Escuchar al Padre y aprender es la forma ordinaria de llegar a Cristo. Jesús cita a Isaías: serán todos discípulos de Dios. El discipulado no es una categoría reservada a los más avanzados: es la condición de todos los que se acercan. Y el camino del discipulado es la escucha y el aprendizaje, que en la vida cristiana toma la forma de la Palabra leída y meditada, de la catequesis, de la tradición recibida con atención. El eunuco de la primera lectura leía sin entender; Felipe le explica; el eunuco entiende y pide el bautismo. La secuencia es la del discipulado: texto, explicación, decisión.
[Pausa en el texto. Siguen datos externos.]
(* ===== verification/LayerManifest.v ===== *)
(** Parsing and validation of image manifests, the conditions of layers, and the
    order of dependencies (src/internal/layerbuild/manifest.go).  The theorems
    on the order are in LayerResolve.v. *)

From stdpp Require Import gmap.
From S2P Require Import Prelude GoStrings Json LayerTypes.

(** * The two patterns *)

Definition in_range (a lo hi : ascii) : bool :=
  ((nat_of_ascii lo <=? nat_of_ascii a) && (nat_of_ascii a <=? nat_of_ascii hi))%nat.

Fixpoint string_forallb (f : ascii → bool) (s : string) : bool :=
  match s with EmptyString => true | String a s' => f a && string_forallb f s' end.

Definition first_char (f : ascii → bool) (s : string) : bool :=
  match s with EmptyString => false | String a _ => f a end.

Definition lower_alnum (a : ascii) : bool := in_range a "a" "z" || in_range a "0" "9".

(** [^[a-z0-9]([a-z0-9-]*[a-z0-9])?$]: the first and the last byte are letters or
    digits, those in between may be hyphens. *)
(* @src internal/layerbuild/manifest.go:14-14 namePattern *)
Definition namePattern (s : string) : bool :=
  first_char lower_alnum s && first_char lower_alnum (string_rev s) &&
  string_forallb (λ a, lower_alnum a || Ascii.eqb a "-") s.

Definition var_start (a : ascii) : bool := in_range a "A" "Z" || Ascii.eqb a "_".
Definition var_char (a : ascii) : bool := var_start a || in_range a "0" "9".

(** The longest prefix whose bytes satisfy [f], and the rest. *)
Fixpoint span (f : ascii → bool) (s : string) : string * string :=
  match s with
  | EmptyString => ("", "")
  | String a s' => if f a then let '(x, r) := span f s' in (String a x, r) else ("", s)
  end.

Definition no_brace (a : ascii) : bool := negb (Ascii.eqb a "}").

(** A match at the start of [s]: the name is maximal, since neither [:] nor [}]
    is a name byte, and so is the default, since it holds no [}]. *)
Definition match_here (s : string) : option (string * string) :=
  match strip_prefix "${" s with
  | None => None
  | Some r =>
      let '(name, rest) := span var_char r in
      if first_char var_start name then
        match strip_prefix ":-" rest with
        | Some d => let '(def, rest') := span no_brace d in if has_prefix "}" rest' then Some (name, def) else None
        | None => if has_prefix "}" rest then Some (name, "") else None
        end
      else None
  end.

(** The leftmost match: the submatches 1 and 2. *)
(* @src internal/layerbuild/manifest.go:17-17 conditionPattern *)
Fixpoint conditionPattern (s : string) : option (string * string) :=
  match match_here s with
  | Some m => Some m
  | None => match s with EmptyString => None | String _ s' => conditionPattern s' end
  end.

(** * Parsing *)

(** [yaml.Unmarshal] into a manifest. *)
Class Yaml : Type := {
  yaml_manifest : string → result ImageManifest;
  yaml_package : string → result LayerPackage }.

Definition or_default (s d : string) : string := if String.eqb s "" then d else s.

(* @src internal/layerbuild/manifest.go:32-44 ParseManifest *)
Definition fill_output (oc : OutputConfig) : OutputConfig :=
  let d := DefaultOutputConfig in
  mkOutput (or_default (oc_path oc) (oc_path d)) (or_default (oc_format oc) (oc_format d))
    (if (oc_size_mb oc =? 0)%Z then oc_size_mb d else oc_size_mb oc)
    (or_default (oc_compression oc) (oc_compression d)).

(** [contents]: what [os.ReadFile] returns. *)
(* @func internal/layerbuild/manifest.go ParseManifest *)
Definition ParseManifest `{Yaml} (path : string) (contents : result string) : result ImageManifest :=
  match contents with
  | Err err => Err (Errorf "failed to read manifest %s: %w" [AStr path; AWrap err])
  | Ok data =>
      match yaml_manifest data with
      | Err err => Err (Errorf "failed to parse manifest %s: %w" [AStr path; AWrap err])
      | Ok m => Ok (mkImageManifest (im_version m) (im_name m) (im_description m) (im_kernel m) (im_layers m) (fill_output (im_output m)))
      end
  end.

(** * Validation *)

Definition schemes : list (string * SourceType) :=
  [("docker://", SourceTypeDocker); ("registry://", SourceTypeRegistry);
   ("local://", SourceTypeLocal); ("url://", SourceTypeURL)].

(** The schemes are ranged over in an unspecified order; at most one matches
    ([one_scheme]). *)
(* @func internal/layerbuild/manifest.go ParseSourceType *)
Definition ParseSourceType (source : string) : SourceType * bool :=
  if String.eqb source "" then (SourceTypeNone, false)
  else match List.find (λ p, has_prefix (fst p) source) schemes with
  | Some (_, st) => (st, true)
  | None => (SourceTypeNone, false)
  end.

(* @func internal/layerbuild/manifest.go isRemoteSource *)
Definition isRemoteSource (st : SourceType) : bool :=
  bool_decide (st = SourceTypeRegistry) || bool_decide (st = SourceTypeURL).

Definition required_field (field value : string) (errs : ValidationErrors) : ValidationErrors :=
  if String.eqb value "" then ves_Add errs field "is required" else errs.

(* @func internal/layerbuild/manifest.go validateKernel *)
Definition validateKernel (errs : ValidationErrors) (k : KernelConfig) : ValidationErrors :=
  let errs := required_field "kernel.version" (kc_version k) errs in
  let errs := required_field "kernel.source" (kc_source k) errs in
  required_field "kernel.cmdline" (kc_cmdline k) errs.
La entrega de la carne por la vida del mundo es el núcleo del pan de vida. El discurso ha ido avanzando desde la imagen del pan hasta la afirmación de la carne dada. Ese movimiento no es accidental: señala que el pan de vida no es una enseñanza abstracta sino un acto de entrega concreto que tiene lugar en la historia. Para quien participa en la Eucaristía, este texto recuerda que lo que se recibe no es un símbolo de la presencia de Cristo sino la carne que él mismo declara dar por la vida del mundo. Eso merece una calidad de atención que no siempre se le da.

Oración

Padre, que atraes hacia el Hijo a los que quieres que vengan a él: atráenos también a nosotros, muévenos desde dentro hacia él, enséñanos a escuchar y a aprender lo que solo el que está junto a ti puede enseñar. Que el pan vivo que ha bajado del cielo no sea para nosotros una fórmula repetida sino la carne dada que transforma al que la recibe con fe. Amén.